Posterior subcapsular cataract formation is another significant long-term risk, especially in children.
There is also an increased susceptibility to secondary ocular infections (bacterial, fungal, viral) and delayed wound healing following ocular surgery or injury.
Allergic reactions, including rare but severe sulfonamide reactions like Stevens-Johnson syndrome or toxic epidermal necrolysis, can occur, though less commonly with topical ophthalmic application.

Serious Warnings

Black Box Warning: While a formal FDA Black Box Warning for topical ophthalmic prednisolone-sulfacetamide combination products is not universally established, healthcare professionals must be acutely aware of the significant and potentially severe risks associated with their use. **Serious Ocular Complications and Hypersensitivity Reactions** necessitate extreme caution. Prolonged use of the corticosteroid component can lead to substantial increases in intraocular pressure (IOP), potentially resulting in glaucoma with optic nerve damage, irreversible visual field loss, and the formation of posterior subcapsular cataracts, which may require surgical intervention. Corticosteroids can also mask, enhance, or activate serious secondary ocular infections, including those caused by herpes simplex virus, fungi, and resistant bacteria, delaying diagnosis and appropriate treatment of severe infectious conditions and potentially leading to permanent vision impairment or loss. Furthermore, the sulfacetamide component carries a risk of severe and sometimes fatal hypersensitivity reactions, such as Stevens-Johnson syndrome (SJS), toxic epidermal necrolysis (TEN), and agranulocytosis, even with topical administration. Patients should be closely monitored for any signs of these severe systemic or ocular reactions, and the medication must be discontinued immediately if suspected. Given these severe potential risks, this product should only be used under close ophthalmologic supervision and when the potential benefits unequivocally outweigh the considerable and well-documented risks.
Use of this product requires careful monitoring due to several serious potential risks.
Prolonged use of corticosteroids can lead to elevated intraocular pressure and subsequent glaucoma, with damage to the optic nerve, defects in visual acuity and fields of vision, and posterior subcapsular cataract formation.
Patients receiving prolonged treatment should have their intraocular pressure checked routinely.
The use of corticosteroids may mask, activate, or exacerbate secondary ocular infections caused by fungi, viruses (especially herpes simplex), or bacteria, and delay healing of corneal abrasions.
Acute purulent untreated infections of the eye may be masked or enhanced by the presence of corticosteroid medication.
Hypersensitivity reactions to the sulfonamide component, including serious and sometimes fatal reactions like Stevens-Johnson syndrome, toxic epidermal necrolysis, or anaphylaxis, have been reported; discontinue use immediately if signs of hypersensitivity appear, including skin rash, fever, or blood dyscrasias.

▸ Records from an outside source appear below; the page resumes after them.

(* ===== verification/DomainSpec.v ===== *)
(** * The domain under concurrency

    Every method of the domain is a sequence of primitive steps, each of which is
    atomic in the daemon because one lock covers it: a journal transaction, a
    machine publication, and the durable transition that writes the journal and
    publishes its generation under the machine lock. Invariants of the primitive
    steps hold under every interleaving of API threads and worker callbacks. *)
From S2P Require Import Prelude PyString Errors IsoTime Json Operations Models Session Machine Journal JournalSpec.
From S2P Require Import Configuration Adapters Events Domain.
(** What the parameters are documented to deliver: UUID syntax, a clock within the range of
    [datetime] (with the deadlines and the key lifetime added), a positive policy. *)
Record env_ok (env : Env) (max0 : Z) : Prop := {
  eo_uuid : forall n, uuid_syntax (uuid4 env n) = true;
  eo_now : forall n, valid_moment (now_at env n);
  eo_deadline : forall n w, 0 < w <= max0 * 1000 -> valid_moment (now_at env n + w);
  eo_ttl : 0 < _idempotency_ttl env;
  eo_min : 0 < _min_deadline_ms env;
}.

Definition actor_ok (who : Actor) : Prop := Actor_make (user_id who) (role who) = Ok who.

Section Spec.
Context {W : Type} `{WorkerPort W} (env : Env) (max0 : Z) (Henv : env_ok env max0).
Abbreviation D := (OperationDomain W).
Abbreviation DM := (M D exn).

How it Works (Mechanism of Action)

The therapeutic effect of this combination product is derived from the distinct mechanisms of its two active components. Prednisolone, a potent corticosteroid, exerts its anti-inflammatory effects by inhibiting the release of arachidonic acid, thereby blocking the synthesis of prostaglandins and leukotrienes. It also stabilizes lysosomal membranes, inhibits phagocytosis, and reduces the extravasation of fluids, all contributing to the suppression of inflammation and immune responses. Sulfacetamide, a sulfonamide antibiotic, works by competitively inhibiting para-aminobenzoic acid (PABA), an essential precursor for bacterial synthesis of folic acid. This inhibition disrupts the bacterial metabolic pathway for nucleotide synthesis, thereby impeding bacterial growth and replication, rendering it bacteriostatic against a broad spectrum of Gram-positive and Gram-negative bacteria susceptible to sulfonamides, preventing their proliferation in the ocular environment.